All this tension kept building as I got to O’Hare’s remote parking structure. I was going to park at a discount lot but I had no time for that today. I did cruise the lot and say ‘Ok, I need my parking spot. Where is it?’ I got the best one I ever got and I was very grateful as if I didn’t I’d really have been in trouble then. I schlepped my bags up the escalator right in time to barely make the train which was packed like the O.J. courtroom scene this week. I stood next to a lady that had a bad mix of B.O. and old lady perfume and it made me want to gag right there. The train was way slow and I could feel my arteries harden right there.

When I got to the check in gate there were no machines so I had to wait again. Then the guy at the x-ray machine was having an argument with his co worker and neither spoke an identifiable language so all I could do was wait again until they were done with their spat.

My bladder was throbbing so I stopped to drain the lizard and of course all urinals were full of arthritic Amish with button up pants and an unscrewing catheter and nobody could seem to get their pantaloons off. I took a breath and refrained from making the comment I quite often would make in a situation like this. It was difficult but I kept my mouth shut.

I ended up making the plane by about two minutes. That was WAY too close but I kept on consciously focusing on being on the plane rather than being left in Chicago. My seat is usually in the back and today was no exception. I didn’t get to sit next to any sexy women and my flight attendant looked like she was a sparring partner in a lesbian UFC federation.
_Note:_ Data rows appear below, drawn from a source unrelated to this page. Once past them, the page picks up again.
Lemma complete_header_passes_witness :
  let hdr := js "sku,category,image,stock,basePrice,description,name,id" in
  let text := hdr ++ [LF] ++ js "A-1,Furniture,chair.jpg,25,300,A chair,Chair,2" in
  rows text = [hdr; js "A-1,Furniture,chair.jpg,25,300,A chair,Chair,2"]
  /\ (forall col, col ∈ requiredColumns -> col ∈ split COMMA hdr)
  /\ ingest text =
     inr (map (parse_row (split COMMA hdr))
            [js "A-1,Furniture,chair.jpg,25,300,A chair,Chair,2"]).
Proof.
  intros hdr text.
  assert (rows text = [hdr; js "A-1,Furniture,chair.jpg,25,300,A chair,Chair,2"])
    as Hrows by (vm_compute; reflexivity).
  assert (forall col, col ∈ requiredColumns -> col ∈ split COMMA hdr)
    as Hall by (apply Forall_forall; compute_done).
  split; [exact Hrows|]. split; [exact Hall|].
  exact (complete_header_passes text _ _ Hrows Hall).
Defined.

(** A text of a valid header row and nothing else gives no record. *)
Lemma header_only_gives_no_record text hdr :
  rows text = [hdr] ->
  (forall col, col ∈ requiredColumns -> col ∈ split COMMA hdr) ->
  ingest text = inr [].
Proof. intros Hrows Hall. by rewrite (ingest_complete_header _ _ _ Hrows Hall). Qed.

(** C2. On the empty text, and on a text of blank lines,
    [rows] is empty, [rows[0]] is [undefined] and line 50 throws a
    TypeError: the parse stage does not return an empty sequence. *)
Theorem empty_text_throws :
  rows [] = []
  /\ ingest [] = inl UndefinedRow
  /\ ingest (js " " ++ [LF; CR; LF]) = inl UndefinedRow.
Proof. split; [|split]; vm_compute; reflexivity. Qed.

(** C3. The header row and the first data row of the sample give exactly
    one record: [basePrice] is the number 1200, [stock] is the number 10,
    the other five properties are the strings of the row, and the record
    has no other property. *)
Theorem sample_gives_one_record :
  ingest (sample_header ++ [LF] ++ sample_row) = inr [sample_product]
  /\ sample_product !! js "id" = Some (VString (js "1"))
  /\ sample_product !! js "name" = Some (VString (js "Laptop Pro"))
  /\ sample_product !! js "description"
     = Some (VString (js "High-performance laptop"))
  /\ (exists x, sample_product !! js "basePrice" = Some (VNumber x)
                /\ represents_Z x 1200)
  /\ (exists x, sample_product !! js "stock" = Some (VNumber x)
                /\ represents_Z x 10)
  /\ sample_product !! js "image"
     = Some (VString (js "https://example.com/laptop.jpg"))
  /\ sample_product !! js "category" = Some (VString (js "Electronics"))
  /\ dom sample_product = list_to_set requiredColumns.
Proof.
  repeat split; try (vm_compute; reflexivity).
  - eexists. split; [vm_compute; reflexivity|]. left. by vm_compute.
  - eexists. split; [vm_compute; reflexivity|]. left. by vm_compute.
Qed.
She kept shoving my leg out of the way as she walked past and I wanted to kick her with it but again I didn’t. I was bulletproof and just sat there and laughed about it for a while.
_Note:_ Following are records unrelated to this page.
Lemma atan2_sin_cos (z : R) :
  sin (atan2 (sin z) (cos z)) = sin z ∧ cos (atan2 (sin z) (cos z)) = cos z.
Proof.
  pose proof (sin2_cos2 z) as H. unfold atan2.
  destruct (Rlt_dec 0 (cos z)) as [Hc | Hc].
  { rewrite sin_atan, cos_atan, (sqrt_one_plus_tan _ _ (Rgt_not_eq _ _ Hc) H).
    rewrite Rabs_pos_eq by lra. split; field; lra. }
  destruct (Rlt_dec (cos z) 0) as [Hc' | Hc'].
  - assert (Hsq := sqrt_one_plus_tan _ _ (Rlt_not_eq _ _ Hc') H).
    rewrite Rabs_left in Hsq by assumption.
    destruct (Rle_dec 0 (sin z)) as [Hs | Hs].
    + rewrite neg_sin, neg_cos, sin_atan, cos_atan, Hsq. split; field; lra.
    + unfold Rminus. rewrite sin_plus, cos_plus, sin_neg, cos_neg, sin_PI, cos_PI.
      rewrite sin_atan, cos_atan, Hsq. split; field; lra.
  - assert (Hc0 : cos z = 0) by lra. rewrite Hc0 in *.
    unfold Rsqr in H.
    destruct (Rlt_dec 0 (sin z)) as [Hs | Hs].
    + rewrite sin_PI2, cos_PI2. split; [nra | reflexivity].
    + destruct (Rlt_dec (sin z) 0) as [Hs' | Hs'].
      * replace (- PI / 2) with (- (PI / 2)) by lra.
        rewrite sin_neg, cos_neg, sin_PI2, cos_PI2. split; [nra | reflexivity].
      * nra.
Qed.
The lady right in front of me kept knocking whatever I had on the tray table right out of my hand as she kept jerking her seat back and then jerking it forward a few minutes later. I had my computer fly into my lap so hard I thought I was going to get circumcised again.

I did manage to get at least some work done and by the time we hit Houston I was ready for a nap. I went through the drive thru at Whataburger which is a Texas treat. I love them and it’s one of the best fast food places in America along with In ’n Out Burger. I took my burger out in my rental car and got cut off again and it wound up in my lap and ruined my pants. That was the only pair of pants I brought so I stopped at the store to buy a nice pair for the shows this week. I was not angry and up until then I was holding out pretty good.

Then I had a challenge as the woman in front of me bought some handkerchiefs or some stupid thing and tried to pay ‘half cash, half check’. UGH. It took about twenty minutes to figure it out and the clerk was new and the woman couldn’t find her license and I sat there and stewed about it until I was almost ready to ball up my fist and club her like a baby seal until her pebble sized brain rolled out her ear hole and then I’d squash it like a water bug.

But I took some breaths and remembered how much I like Houston and that I had a nice Whataburger that tasted very good except for the shrapnel it left on my pants and I was ok for a few more minutes. But then she still couldn’t find her driver’s license and I bit my lip.

All this was enough for one day but it was just starting. The show tonight was one of the worst audiences I’ve seen in several years. They just were NOT into anything and I wasn’t the only one who had trouble but since I’m the headliner I had to suffer with it a lot longer than the other two. It was forty five minutes of trying to shut up a ganja smoking Jamaican woman who hadn’t learned manners apparently. She had such a thick accent I couldn’t get what she was saying and it was a nightmare from start to finish. This one was a total loss.

And to make it worse there was an unbelievably gorgeous twenty something woman that sat right in the front with no bra and it looked like two cantaloupes were trying to get out of the bag and I was hoping they would so I could get a finder’s fee. She was with an oily doofus who was all over her and halfway through my set they just got up and left. She was staring at me with disapproval until then. This was an ugly day I’d rather forget. I’m tired.